■ WHAT YOU HAVE TO DO
Every line below between the one holding "(** @src src/loop_/config.rs:64-190" and the one holding "cfg_post_turn_policies : list", inclusive, should be copied exactly, and no other line.

────────────────

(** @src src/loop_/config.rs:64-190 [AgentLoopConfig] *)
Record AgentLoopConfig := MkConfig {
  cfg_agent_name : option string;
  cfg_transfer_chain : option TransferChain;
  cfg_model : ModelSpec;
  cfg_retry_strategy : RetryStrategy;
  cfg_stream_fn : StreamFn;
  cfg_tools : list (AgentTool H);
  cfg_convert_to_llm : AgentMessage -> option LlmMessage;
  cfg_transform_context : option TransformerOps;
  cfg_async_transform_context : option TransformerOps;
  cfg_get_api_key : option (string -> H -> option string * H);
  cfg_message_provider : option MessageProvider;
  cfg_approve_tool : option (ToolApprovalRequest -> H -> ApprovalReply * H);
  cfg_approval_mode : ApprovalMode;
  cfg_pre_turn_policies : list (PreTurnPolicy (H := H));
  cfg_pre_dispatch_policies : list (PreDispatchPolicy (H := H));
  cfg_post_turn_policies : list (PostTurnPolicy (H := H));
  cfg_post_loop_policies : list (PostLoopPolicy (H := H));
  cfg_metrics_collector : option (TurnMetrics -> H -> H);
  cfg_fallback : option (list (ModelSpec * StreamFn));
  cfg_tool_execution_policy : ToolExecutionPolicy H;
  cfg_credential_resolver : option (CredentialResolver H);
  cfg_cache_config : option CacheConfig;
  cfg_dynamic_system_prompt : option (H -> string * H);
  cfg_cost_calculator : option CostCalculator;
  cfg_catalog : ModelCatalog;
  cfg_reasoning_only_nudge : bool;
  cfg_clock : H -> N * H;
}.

────────────────

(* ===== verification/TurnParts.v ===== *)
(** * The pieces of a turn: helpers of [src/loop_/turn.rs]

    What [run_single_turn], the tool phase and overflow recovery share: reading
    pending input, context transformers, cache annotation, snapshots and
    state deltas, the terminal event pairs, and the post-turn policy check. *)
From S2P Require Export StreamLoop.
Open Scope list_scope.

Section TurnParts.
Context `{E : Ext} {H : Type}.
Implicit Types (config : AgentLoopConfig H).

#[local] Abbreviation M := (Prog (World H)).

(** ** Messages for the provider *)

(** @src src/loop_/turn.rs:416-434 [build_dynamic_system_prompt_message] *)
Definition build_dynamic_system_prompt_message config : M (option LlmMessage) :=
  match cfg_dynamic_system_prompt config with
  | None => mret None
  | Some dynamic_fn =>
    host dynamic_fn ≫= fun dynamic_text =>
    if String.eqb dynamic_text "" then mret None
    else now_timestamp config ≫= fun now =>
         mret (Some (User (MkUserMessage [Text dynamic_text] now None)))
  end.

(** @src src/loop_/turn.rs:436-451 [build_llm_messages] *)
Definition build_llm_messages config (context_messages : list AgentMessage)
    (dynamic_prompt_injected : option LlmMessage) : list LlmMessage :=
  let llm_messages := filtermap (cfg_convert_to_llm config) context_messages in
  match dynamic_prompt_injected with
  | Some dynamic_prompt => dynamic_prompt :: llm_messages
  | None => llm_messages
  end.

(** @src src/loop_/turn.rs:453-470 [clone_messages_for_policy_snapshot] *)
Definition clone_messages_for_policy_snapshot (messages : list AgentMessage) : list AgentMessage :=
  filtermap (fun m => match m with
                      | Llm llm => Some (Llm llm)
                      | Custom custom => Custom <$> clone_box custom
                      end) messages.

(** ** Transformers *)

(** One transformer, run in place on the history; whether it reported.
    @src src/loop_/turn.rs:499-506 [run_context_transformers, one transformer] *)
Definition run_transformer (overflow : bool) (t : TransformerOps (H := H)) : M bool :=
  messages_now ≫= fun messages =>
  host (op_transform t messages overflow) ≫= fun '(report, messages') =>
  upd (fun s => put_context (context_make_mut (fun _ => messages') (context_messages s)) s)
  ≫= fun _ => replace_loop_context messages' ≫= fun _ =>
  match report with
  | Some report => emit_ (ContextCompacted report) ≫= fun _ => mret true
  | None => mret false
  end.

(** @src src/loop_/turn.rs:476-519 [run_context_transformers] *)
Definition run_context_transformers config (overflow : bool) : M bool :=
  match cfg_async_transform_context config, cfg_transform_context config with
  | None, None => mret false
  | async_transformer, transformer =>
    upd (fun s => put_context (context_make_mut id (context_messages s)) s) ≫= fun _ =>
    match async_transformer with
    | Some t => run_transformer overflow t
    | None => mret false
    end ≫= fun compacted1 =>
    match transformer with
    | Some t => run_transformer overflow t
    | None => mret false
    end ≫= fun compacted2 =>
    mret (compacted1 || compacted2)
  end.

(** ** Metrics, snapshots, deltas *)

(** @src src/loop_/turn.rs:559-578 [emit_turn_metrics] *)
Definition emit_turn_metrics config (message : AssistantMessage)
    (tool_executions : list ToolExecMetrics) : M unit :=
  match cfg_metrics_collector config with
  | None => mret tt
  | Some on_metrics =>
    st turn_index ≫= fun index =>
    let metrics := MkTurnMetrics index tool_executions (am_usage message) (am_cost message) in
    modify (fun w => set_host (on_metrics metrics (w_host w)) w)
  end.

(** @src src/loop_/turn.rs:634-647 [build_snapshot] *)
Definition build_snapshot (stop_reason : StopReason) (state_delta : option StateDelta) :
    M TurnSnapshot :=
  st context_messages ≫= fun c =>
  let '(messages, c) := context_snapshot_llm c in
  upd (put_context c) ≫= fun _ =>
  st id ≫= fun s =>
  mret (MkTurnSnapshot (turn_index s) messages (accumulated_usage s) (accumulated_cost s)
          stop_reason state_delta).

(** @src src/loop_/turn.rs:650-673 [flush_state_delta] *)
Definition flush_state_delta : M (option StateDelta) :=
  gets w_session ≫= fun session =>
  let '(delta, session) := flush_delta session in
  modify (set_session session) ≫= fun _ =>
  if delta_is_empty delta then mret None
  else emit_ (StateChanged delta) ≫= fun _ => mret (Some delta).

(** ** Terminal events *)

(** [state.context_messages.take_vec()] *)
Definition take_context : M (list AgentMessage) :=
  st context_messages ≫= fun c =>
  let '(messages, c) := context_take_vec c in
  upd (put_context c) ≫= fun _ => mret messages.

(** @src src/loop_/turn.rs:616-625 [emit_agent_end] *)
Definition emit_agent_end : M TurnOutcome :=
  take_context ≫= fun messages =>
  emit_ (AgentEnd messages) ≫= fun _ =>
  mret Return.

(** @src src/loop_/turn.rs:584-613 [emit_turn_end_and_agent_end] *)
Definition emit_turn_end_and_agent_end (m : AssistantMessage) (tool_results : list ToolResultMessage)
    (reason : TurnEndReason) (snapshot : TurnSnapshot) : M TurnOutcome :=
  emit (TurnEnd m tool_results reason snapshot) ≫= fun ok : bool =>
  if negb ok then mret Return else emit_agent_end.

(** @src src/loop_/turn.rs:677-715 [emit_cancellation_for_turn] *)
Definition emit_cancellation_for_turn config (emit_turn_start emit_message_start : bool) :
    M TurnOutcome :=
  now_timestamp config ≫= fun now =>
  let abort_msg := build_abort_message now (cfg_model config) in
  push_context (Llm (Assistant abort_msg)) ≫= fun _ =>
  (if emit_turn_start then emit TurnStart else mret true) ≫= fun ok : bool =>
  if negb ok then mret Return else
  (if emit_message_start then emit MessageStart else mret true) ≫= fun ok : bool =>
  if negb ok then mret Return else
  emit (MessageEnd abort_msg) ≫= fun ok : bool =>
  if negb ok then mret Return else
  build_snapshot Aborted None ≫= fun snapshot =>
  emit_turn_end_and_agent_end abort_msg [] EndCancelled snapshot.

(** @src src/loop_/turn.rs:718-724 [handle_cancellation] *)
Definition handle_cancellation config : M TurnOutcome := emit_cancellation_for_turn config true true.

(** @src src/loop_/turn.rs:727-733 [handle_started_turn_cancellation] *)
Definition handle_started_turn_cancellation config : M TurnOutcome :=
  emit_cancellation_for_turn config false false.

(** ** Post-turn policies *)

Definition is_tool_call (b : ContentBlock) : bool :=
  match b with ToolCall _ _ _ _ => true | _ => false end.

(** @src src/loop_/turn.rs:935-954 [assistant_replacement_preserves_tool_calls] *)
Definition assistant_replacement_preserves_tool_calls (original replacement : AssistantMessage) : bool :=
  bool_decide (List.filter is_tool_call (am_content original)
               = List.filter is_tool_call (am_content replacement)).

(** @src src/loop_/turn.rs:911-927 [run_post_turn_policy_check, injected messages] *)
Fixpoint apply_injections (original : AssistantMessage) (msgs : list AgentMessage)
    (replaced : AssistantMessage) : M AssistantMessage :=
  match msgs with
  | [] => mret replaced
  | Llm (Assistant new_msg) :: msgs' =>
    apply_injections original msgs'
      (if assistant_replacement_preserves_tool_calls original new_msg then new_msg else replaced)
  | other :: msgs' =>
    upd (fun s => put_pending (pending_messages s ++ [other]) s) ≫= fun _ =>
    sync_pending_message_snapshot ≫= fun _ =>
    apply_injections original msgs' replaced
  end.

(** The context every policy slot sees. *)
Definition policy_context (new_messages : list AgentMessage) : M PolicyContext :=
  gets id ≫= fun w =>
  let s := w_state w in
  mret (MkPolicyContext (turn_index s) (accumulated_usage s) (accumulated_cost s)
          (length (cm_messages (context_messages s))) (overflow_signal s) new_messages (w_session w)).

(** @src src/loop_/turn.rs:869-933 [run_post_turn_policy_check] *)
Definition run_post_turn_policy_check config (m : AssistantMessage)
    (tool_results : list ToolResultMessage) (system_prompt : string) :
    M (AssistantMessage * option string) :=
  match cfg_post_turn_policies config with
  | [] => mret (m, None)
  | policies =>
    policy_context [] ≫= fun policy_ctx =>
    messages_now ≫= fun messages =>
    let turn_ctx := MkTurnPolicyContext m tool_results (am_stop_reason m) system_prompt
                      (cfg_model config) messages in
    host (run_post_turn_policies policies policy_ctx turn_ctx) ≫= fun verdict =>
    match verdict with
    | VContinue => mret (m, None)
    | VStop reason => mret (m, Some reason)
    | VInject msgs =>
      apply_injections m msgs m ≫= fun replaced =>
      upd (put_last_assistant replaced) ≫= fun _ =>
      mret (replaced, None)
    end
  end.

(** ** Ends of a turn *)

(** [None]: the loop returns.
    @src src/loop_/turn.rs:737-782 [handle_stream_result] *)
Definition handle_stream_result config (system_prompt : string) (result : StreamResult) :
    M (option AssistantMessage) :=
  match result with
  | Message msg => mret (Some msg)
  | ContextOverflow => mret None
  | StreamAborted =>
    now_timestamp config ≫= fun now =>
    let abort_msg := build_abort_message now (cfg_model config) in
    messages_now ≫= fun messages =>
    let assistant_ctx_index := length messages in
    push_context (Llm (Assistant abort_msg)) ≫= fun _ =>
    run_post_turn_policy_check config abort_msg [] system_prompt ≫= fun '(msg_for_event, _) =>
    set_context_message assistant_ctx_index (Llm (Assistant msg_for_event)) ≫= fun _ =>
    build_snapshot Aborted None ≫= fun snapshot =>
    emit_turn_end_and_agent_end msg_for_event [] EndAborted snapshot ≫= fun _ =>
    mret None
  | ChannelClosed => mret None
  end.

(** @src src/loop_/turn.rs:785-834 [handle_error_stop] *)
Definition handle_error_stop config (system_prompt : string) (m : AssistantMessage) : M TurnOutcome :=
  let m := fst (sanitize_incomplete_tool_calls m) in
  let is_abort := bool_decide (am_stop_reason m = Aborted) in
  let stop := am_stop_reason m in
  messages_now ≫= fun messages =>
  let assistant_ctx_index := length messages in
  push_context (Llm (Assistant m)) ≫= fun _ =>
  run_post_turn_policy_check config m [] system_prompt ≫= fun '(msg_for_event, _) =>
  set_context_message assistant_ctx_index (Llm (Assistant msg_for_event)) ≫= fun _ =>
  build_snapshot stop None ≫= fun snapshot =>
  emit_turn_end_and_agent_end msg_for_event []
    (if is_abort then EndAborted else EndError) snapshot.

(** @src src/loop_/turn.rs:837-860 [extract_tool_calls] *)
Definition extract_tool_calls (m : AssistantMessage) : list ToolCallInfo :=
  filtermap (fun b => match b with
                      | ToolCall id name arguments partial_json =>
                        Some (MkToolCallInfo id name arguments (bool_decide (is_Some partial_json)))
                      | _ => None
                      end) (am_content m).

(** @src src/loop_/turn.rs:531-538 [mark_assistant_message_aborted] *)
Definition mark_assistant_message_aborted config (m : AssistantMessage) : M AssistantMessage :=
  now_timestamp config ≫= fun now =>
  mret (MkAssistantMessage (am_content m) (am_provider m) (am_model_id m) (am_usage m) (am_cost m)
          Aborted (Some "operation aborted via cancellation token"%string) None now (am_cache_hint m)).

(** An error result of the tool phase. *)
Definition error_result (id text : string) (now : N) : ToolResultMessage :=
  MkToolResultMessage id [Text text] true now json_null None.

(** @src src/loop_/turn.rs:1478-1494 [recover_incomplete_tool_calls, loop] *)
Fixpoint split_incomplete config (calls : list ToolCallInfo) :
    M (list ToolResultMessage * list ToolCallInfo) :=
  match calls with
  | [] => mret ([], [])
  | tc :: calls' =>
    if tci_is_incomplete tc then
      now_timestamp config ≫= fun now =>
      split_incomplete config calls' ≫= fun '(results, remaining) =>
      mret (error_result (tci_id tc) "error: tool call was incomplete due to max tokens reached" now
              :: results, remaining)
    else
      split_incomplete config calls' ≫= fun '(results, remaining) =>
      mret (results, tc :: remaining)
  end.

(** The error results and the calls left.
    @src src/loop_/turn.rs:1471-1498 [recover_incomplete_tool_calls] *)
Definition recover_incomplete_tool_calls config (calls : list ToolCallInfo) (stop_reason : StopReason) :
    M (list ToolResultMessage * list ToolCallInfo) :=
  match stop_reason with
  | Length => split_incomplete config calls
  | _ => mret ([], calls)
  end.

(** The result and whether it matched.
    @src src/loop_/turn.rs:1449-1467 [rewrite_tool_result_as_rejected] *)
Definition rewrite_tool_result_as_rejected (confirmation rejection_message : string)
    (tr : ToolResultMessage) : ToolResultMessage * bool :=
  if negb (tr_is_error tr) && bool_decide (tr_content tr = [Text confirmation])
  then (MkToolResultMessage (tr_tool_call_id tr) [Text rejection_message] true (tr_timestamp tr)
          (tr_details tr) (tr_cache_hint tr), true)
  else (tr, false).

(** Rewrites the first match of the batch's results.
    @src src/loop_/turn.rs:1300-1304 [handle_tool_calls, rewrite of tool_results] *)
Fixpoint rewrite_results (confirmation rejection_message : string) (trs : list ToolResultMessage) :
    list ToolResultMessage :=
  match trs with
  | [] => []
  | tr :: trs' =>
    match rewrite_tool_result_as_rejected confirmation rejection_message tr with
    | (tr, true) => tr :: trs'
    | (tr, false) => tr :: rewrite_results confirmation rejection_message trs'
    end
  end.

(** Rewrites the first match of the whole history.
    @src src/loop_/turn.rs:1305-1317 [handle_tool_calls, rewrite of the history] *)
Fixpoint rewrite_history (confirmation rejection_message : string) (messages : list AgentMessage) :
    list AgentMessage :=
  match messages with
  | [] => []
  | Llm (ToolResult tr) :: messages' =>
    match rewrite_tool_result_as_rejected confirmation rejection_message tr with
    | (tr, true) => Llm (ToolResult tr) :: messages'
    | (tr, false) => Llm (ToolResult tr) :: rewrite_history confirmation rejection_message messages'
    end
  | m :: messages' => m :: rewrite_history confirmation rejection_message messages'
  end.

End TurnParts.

────────────────

■ EXERCISE OUTPUT
(** @src src/loop_/config.rs:64-190 [AgentLoopConfig] *)
Record AgentLoopConfig := MkConfig {
  cfg_agent_name : option string;
  cfg_transfer_chain : option TransferChain;
  cfg_model : ModelSpec;
  cfg_retry_strategy : RetryStrategy;
  cfg_stream_fn : StreamFn;
  cfg_tools : list (AgentTool H);
  cfg_convert_to_llm : AgentMessage -> option LlmMessage;
  cfg_transform_context : option TransformerOps;
  cfg_async_transform_context : option TransformerOps;
  cfg_get_api_key : option (string -> H -> option string * H);
  cfg_message_provider : option MessageProvider;
  cfg_approve_tool : option (ToolApprovalRequest -> H -> ApprovalReply * H);
  cfg_approval_mode : ApprovalMode;
  cfg_pre_turn_policies : list (PreTurnPolicy (H := H));
  cfg_pre_dispatch_policies : list (PreDispatchPolicy (H := H));
  cfg_post_turn_policies : list (PostTurnPolicy (H := H));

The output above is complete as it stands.